I Ain’t Ever Goin’ to Prison

I love books, movies, and TV shows about prison life.  The characters in these stories are remarkable, compelling, and often heart wrenching.  Some prisoners are wrongly incarcerated and some aren’t.  While others appear heroic and shown to have a sense of right and wrong, the most memorable are vile creatures and usually they’re the guys running the hoosegow.  Still, no matter what, I’m never, ever, going to put myself in a position where I have to go to prison.  I would not last long.

This awareness of the importance of law abidance began when I saw the movie “Papillon” in 1973. The movie starred Steve McQueen and Dustin Hoffman. They served their sentences together on a dreadful prison island. No way, Jose, was I going to have to resort to eating insects to survive or would I if ever in that situation.  I vowed back then to never have to find out.

The 1974 movie “The Longest Yard” starring Burt Reynolds starts off with a chase scene and the ex-football star’s arrest.  I loved the movie but the implausible plot (playing football against the Guards as if that would ever happen), the murder of the character Caretaker and the sadistic Warden Hazen were enough for me to realize living behind bars would never, could ever, be this fun.  There were nut jobs and bad dudes in prison who could kill you just because you looked at them funny.  Plus, the Warden, the Guards, they have always had and always will have all the power.

I grew up in the San Francisco Bay Area and used to look longingly at Alcatraz Island.  I would think about what amazing views the prisoners had of the city, not realizing  then what the total isolation must’ve done to the men who were incarcerated there.  When Clint Eastwood’s 1979 flick, “Escape from Alcatraz” came out, the scene where Doc cuts his fingers off with a hatchet because the Warden has taken away his painting priviliges stood out.  Without painting what did Doc have use for his fingers anymore?  That’s desperation caused by being locked up in a cell in a maximum security prison  on a rock in the middle of the ocean with almost no hope for escape.  No thank you!

My favorite movie of all time is the “Shawshank Redemption.”  But, there is no way I’m swimming through 500 yards of sewage pipe to reach freedom.  I can dream about living in Zihuatanejo with my best friend but the shit the character Andy Dufresne endures would break any man.  I would’ve been broken the first time I was assaulted by The Sisters and not even the murder of Tommy Williams, my ticket to proving my innocence, would compel me to do anything but curl up in a ball and cry and wish I had been the one shot.

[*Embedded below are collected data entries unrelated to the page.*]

Lemma unknown_shape_ignored_returns_registration_result_witness :
  invoke_func
    (func_patched "/grpc.health.v1.Health/Check" "duplex" (VBool true)
       (HandlerOrig Sample.failing_handler))
    Sample.call SendUnaryData Sample.ignoring_world
  = ((VBool true, Sample.call), Sample.ignoring_world).
Proof.
  exact (proj2 (unknown_shape_ignored_returns_registration_result
                  "/grpc.health.v1.Health/Check" "duplex" (VBool true)
                  (HandlerOrig Sample.failing_handler) Sample.call SendUnaryData
                  Sample.ignoring_world eq_refl eq_refl) eq_refl).
Defined.

(** ** C7: the wrapper of [call.sendMetadata] *)

(** C7, as stated, fails: the wrapper does not return what the original
    operation returned. *)
Lemma sendMetadata_wrapper_drops_result :
  fst (invoke_sendMetadata Sample.sendMetadata_wrapped [] Sample.world) = VUndefined
  ∧ fst (invoke_sendMetadata (SendMetadataOrig (VString "sent")) [] Sample.world)
    = VString "sent"
  ∧ fst (invoke_sendMetadata Sample.sendMetadata_wrapped [] Sample.world)
    ≠ fst (invoke_sendMetadata (SendMetadataOrig (VString "sent")) [] Sample.world).
Proof. split; [reflexivity|]. split; [reflexivity|]. discriminate. Qed.

(** C7, amended. Every invocation of the wrapped [sendMetadata] first
    captures the response metadata on the span, then invokes the original
    operation exactly once, with the same metadata, and returns [undefined]:
    the wrapper runs the original once from the world the capture left, and
    for the library's own operation the log grows by the captured attributes
    followed by one call of the original. *)
Theorem sendMetadata_wrapper_captures_then_delegates
    (span : nat) (original : SendMetadataFn) (result : Value)
    (md : Metadata) (w : World) :
  invoke_sendMetadata (SendMetadataPatched span original) md w
  = (VUndefined,
     snd (invoke_sendMetadata original md
            (snd (invoke_metadataCapture
                    (captureResponseMetadata (server (_metadataCapture w))) span md w))))
  ∧ invoke_sendMetadata (SendMetadataPatched span (SendMetadataOrig result)) md w
    = (VUndefined,
       add_log
         (captured (mc_type (captureResponseMetadata (server (_metadataCapture w))))
            span md (mc_keys (captureResponseMetadata (server (_metadataCapture w))))
          ++ [CallOriginalSendMetadata md]) w)
  ∧ count is_CallOriginalSendMetadata
      (captured (mc_type (captureResponseMetadata (server (_metadataCapture w))))
         span md (mc_keys (captureResponseMetadata (server (_metadataCapture w))))
       ++ [CallOriginalSendMetadata md]) = 1.
Proof.
  split; [|split].
  - simpl. unfold bind, get_metadataCapture. simpl.
    destruct (invoke_metadataCapture _ span md w) as [[] w1]. simpl.
    by destruct (invoke_sendMetadata original md w1).
  - by rewrite invoke_sendMetadata_run.
  - rewrite count_app. simpl.
    rewrite (count_none is_CallOriginalSendMetadata
               (fun a => match a with SetAttribute _ _ _ => true | _ => false end)).
    + done.
    + by intros [].
    + eapply Forall_impl; [apply captured_only_setAttribute|].
      by intros a (? & ? & -> & _).
Qed.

Speaking of being broken,  I was a regular viewer of the the HBO series, “Oz.”  I still have nightmares about the battles for power and survival amid the warring factions and the explosive acts of retribution inside Emerald City.  The character’s Chris Keller and Vernon Schillinger were by far the most scary to me.  No, I never, ever, want to meet men like these two in prison or anywhere else for that matter.

I just finished reading “Orange is the New Black”, a New York Times best selling memoir by Piper Kerman. You may have read the book or watched the Netflix series on television.  If you haven’t, Kerman spent a year in a Federal penitentiary for women and wrote an unforgettable story of female bonding and survival. This book was a striking reminder of why I try to live my life never doing something stupid enough to go to prison, ever. I’m not judging anyone who has made such a mistake. I just value my freedom way too much and prison life will never be appealing to me and shouldn’t be to anyone unless you’re reading, watching or hearing someone else’s story.